My daughter Felicitas, a communicative cheerful nature, has no problem asserting herself in the family context of the four sisters. She recently told me proudly that her classmate Bettina had taken her to bouldering. Felicitas had only climbed so far, but not bouldering. Bettina, on the other hand, had been there several times.
Nevertheless, it soon became clear that Felicitas managed to create routes where Bettina was struggling without success. Felicitas described that she had deliberately chosen other routes so Bettina did not realize that she was better than she was.
When I asked Felicitas why she did not want Bettina to notice, she simply replied irritably, "Well, how do you think she would feel when she sees that I can do it better, even though she's been practicing for a while ? That would have been frustrating for her! "
The desire for equality
Felicitas' consideration could hardly be more typical: Because "among girls" it is unthinkable to give the girlfriend the feeling that she is weaker, slower, worse than herself. Even if that is obviously the case, "woman" definitely does not want that the other person feels bad about it. Among women, when the others are important, there is a form of solidarity in which everyone is anxious for everyone to feel that they belong and "feel the same".
Working in Dreamteam
For many women, their own desire for community through equality and (perceived) equality is very strong.
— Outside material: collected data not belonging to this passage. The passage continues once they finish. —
Lemma all_element_reads j : element_reads j.
Proof.
  induction j as [|fields IH|items IH|s|b|z|x|bs st] using json_nested_ind; intros name out fuel Hw Hv Hf.
  - exists 0x0A, []. injection Hw as <-. split; [by rewrite app_nil_r|]. split; [done|]. by apply leaf_true.
  - rewrite write_object_eq in Hw. destruct (write_bson_object fields) as [els|] eqn:E; [|done]. exists 0x03, els. assert (out = write_bson_entry_header name 0x03 ++ els) as -> by (cbn in Hw; congruence).
    split; [done|]. split; [done|]. rewrite length_app in Hf. apply (object_reads fields els fuel IH E Hv). lia.
  - rewrite write_array_eq in Hw. destruct (calc_bson_array_size items) as [size|]; [|done]. destruct (write_bson_items items 0) as [els|] eqn:E; [|done]. cbn [mbind res_bind] in Hw.
    exists 0x04, (le_bytes 4 size ++ els ++ [0]). assert (out = write_bson_entry_header name 0x04 ++ le_bytes 4 size ++ els ++ [0]) as -> by congruence.
    split; [done|]. split; [done|]. rewrite !length_app, header_length in Hf. apply (array_reads items size els fuel IH E Hv). lia.
  - cbn [binary_value bson_value] in Hv. unfold bson_value in Hv. cbn [binary_value] in Hv. exists 0x02, (le_bytes 4 (Z.of_nat (String.length s) + 1) ++ bytes_of s ++ [0]).
    cbn [write_bson_element] in Hw. split; [unfold write_bson_string in Hw; congruence|]. split; [done|]. apply (takes_true (get_signed_le 4) _ (Z.of_nat (String.length s) + 1)); [apply (signed_le_takes 4); [lia|cbn; lia]|].
    rewrite <- (app_nil_r (bytes_of s ++ [0])). eapply takes_true; [apply string_takes; lia|]. by apply leaf_true.
  - exists 0x08, [if b then 1 else 0]. cbn [write_bson_element] in Hw. split; [unfold write_bson_boolean in Hw; congruence|]. split; [done|].
    apply (takes_leaf_true get _ _ (Some (if b then 1 else 0))); [apply get_takes|done|by destruct b].
  - unfold bson_value in Hv. cbn [binary_value] in Hv. cbn [write_bson_element] in Hw.
    destruct (integer_reads z ltac:(lia) name (bson_document (parse_bson_element_list fuel))) as (t & p & E & Ht & Hp). exists t, p. split; [congruence|done].
  - unfold bson_value in Hv. cbn [binary_value] in Hv. cbn [write_bson_element] in Hw. exists 0x01, (le_bytes 8 (double_bits x)). split; [unfold write_bson_double in Hw; congruence|]. split; [done|].
    destruct (decode_encode 52 11 x) as [R E]; [lia|lia|apply canonical_valid; intros Hx; by rewrite Hx in Hv|].
    apply (takes_leaf_true (get_number_le 8) _ _ (double_bits x)); [by apply (get_le_takes 8)|done|]. cbn [bson_view leaf_value]. f_equal. symmetry. exact E.
  - unfold bson_value in Hv. cbn [binary_value] in Hv. apply andb_true_iff in Hv as [[H1 _]%andb_true_iff _]. cbn [write_bson_element] in Hw.
    set (t := match st with Some t => t | None => 0 end) in *. exists 0x05, (le_bytes 4 (Z.of_nat (length bs)) ++ be_bytes 1 t ++ bs).
    split; [unfold write_bson_binary in Hw; fold t in Hw; congruence|]. split; [done|]. apply (takes_true (get_signed_le 4) _ (Z.of_nat (length bs))); [apply (signed_le_takes 4); [lia|cbn; lia]|].
    apply (takes_leaf_true _ (fun b => ev_binary b.1 b.2) _ (bs, Some (t mod 256))); [|done|by destruct st]. unfold get_bson_binary. destruct (Z.ltb_spec (Z.of_nat (length bs)) 0); [lia|].
    assert (be_bytes 1 t = be_bytes 1 (t mod 256)) as -> by (unfold be_bytes; f_equal; symmetry; apply (le_bytes_mod 1)).
    eapply takes_bind; [apply (get_be_takes 1); cbn; apply Z.mod_pos_bound; lia|]. intros rest d. cbv [mbind M_bind]. by rewrite get_binary_takes.
Qed.

(** C28: A document written as BSON reads back as the same value, with the byte strings' subtypes as bytes, 0 for one that has none. *)
Theorem bson_roundtrip (j : json) (bytes : list Z) : bson_value j = true -> to_bson j = Ok bytes -> from_bson bytes = Ok (Some (bson_view j)).
Proof.
  intros Hv Hw. destruct j as [|fields| | | | | |]; try done. cbn [to_bson] in Hw.
  pose proof (object_reads fields bytes (length bytes + 1) ltac:(apply Forall_true; intros; apply all_element_reads) Hw Hv ltac:(lia) [] (mk_dom JNull []) I) as H.
  rewrite app_nil_r in H. unfold from_bson, parse_bson_internal. cbv [mbind M_bind]. by rewrite H.
Qed.

Definition bson_sample : json :=
  JObject [("a", JArray [JInt 5; JInt (2 ^ 64 - 1); JFloat (S754_finite true 1 (-1074)); JNull; JBinary [1; 2] None]); ("b", JString "xyz"); ("c", JBool false)].

Lemma bson_roundtrip_witness : exists bytes, to_bson bson_sample = Ok bytes /\ from_bson bytes = Ok (Some (bson_view bson_sample)).
Proof.
  destruct (to_bson bson_sample) as [bytes|e] eqn:E; [|vm_compute in E; discriminate E]. exists bytes. split; [reflexivity|].
  apply (bson_roundtrip bson_sample bytes); [vm_compute; reflexivity|exact E].
Defined.

Lemma bson_document_size_witness : exists rest, [12; 0; 0; 0; 16; 107; 0; 1; 0; 0; 0; 0] = le_bytes 4 12 ++ rest.
Proof.
  destruct (bson_document_size [("k", JInt 1)] [12; 0; 0; 0; 16; 107; 0; 1; 0; 0; 0; 0]) as (rest & H & _); [vm_compute; reflexivity|]. exists rest. exact H.
Defined.

(** A BSON input that ends right before the zero of a string gives a discarded value and no exception, although every
    other end of the input is a parse error. *)
Theorem bson_cut_string (size : Z) (key s : string) : find_char NUL key = None -> Z.of_nat (String.length s) < 2 ^ 31 - 1 ->
  from_bson (le_bytes 4 size ++ write_bson_entry_header key 0x02 ++ le_bytes 4 (Z.of_nat (String.length s) + 1) ++ bytes_of s) = Ok None.
Proof.
  intros Hk Hs. unfold from_bson, parse_bson_internal. set (bytes := (_ ++ _ ++ _ ++ _)). rewrite Nat.add_1_r. generalize (length bytes). intros fuel. unfold bytes. clear bytes.
  destruct (signed4_takes (le_bytes 4 size) (le_bytes_length _ _)) as [m Hm]. unfold bson_document. cbv [mbind M_bind]. rewrite Hm. unfold emit at 1. cbn [dom_event handler input]. rewrite Z.eqb_refl. cbn [negb andb].
  cbn [parse_bson_element_list]. cbv [mbind M_bind]. unfold write_bson_entry_header. cbn [app get input]. cbn [Z.eqb]. rewrite cstr_takes by done.
  unfold emit at 1. cbn [dom_event handler input ref_stack root]. unfold parse_bson_element_internal. cbn [Z.eqb Pos.eqb]. cbv [mbind M_bind].
  rewrite (signed_le_takes 4 (Z.of_nat (String.length s) + 1)) by (cbn; lia). unfold get_bson_string. destruct (Z.ltb_spec (Z.of_nat (String.length s) + 1) 1); [lia|].
  cbv [mbind M_bind]. rewrite <- (app_nil_r (bytes_of s)). rewrite get_string_takes by lia. done.
Qed.

Lemma bson_cut_string_witness : from_bson [0; 0; 0; 0; 2; 65; 0; 3; 0; 0; 0; 66; 67] = Ok None.
Proof. apply (bson_cut_string 0 "A" "BC"); [reflexivity|cbn; lia]. Defined.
This very feminine solidarity is recognizable in many variations.
Antonella, a young and committed employee in a publishing house, has a clear idea of making a career in her company. She was hired by Daniela, a colleague who was her supervisor, but she is meanwhile equal.
The two get along well and work well together. They represent each other where necessary, and on the other hand cover specific areas that the other person does not like. A kind of "dream team" as Antonella calls it.
Leave the colleague in the lurch?
Daniela is about 15 years older, enjoys her job as he is, and does not want any kind of change. You probably already suspect the conflict? Both of you Chef Antonella had already announced an attractive promotion.
When Antonella came to me, she was in a big conflict: on the one hand, she was very tempted by the offered position, because she was exactly what she wanted and she felt very "seen" with her dedication and skills.
On the other hand, she was tormented by the idea of not only abandoning Daniela, but also of "overtaking" her. Where she had picked her then, for which she was still very grateful to her today.
Would you rather feel bad yourself?
Like Felicitas, Antonella does not even come up with the idea (or is it afraid?) Of confronting her friend and colleague with her. Too big are the concerns that "the other" might feel bad. Do you prefer to feel bad yourself?
Belonging to women is closely linked to the feeling of being "equal". Women who "excite" often have a bad stance among women. A character that is very contrary to the male!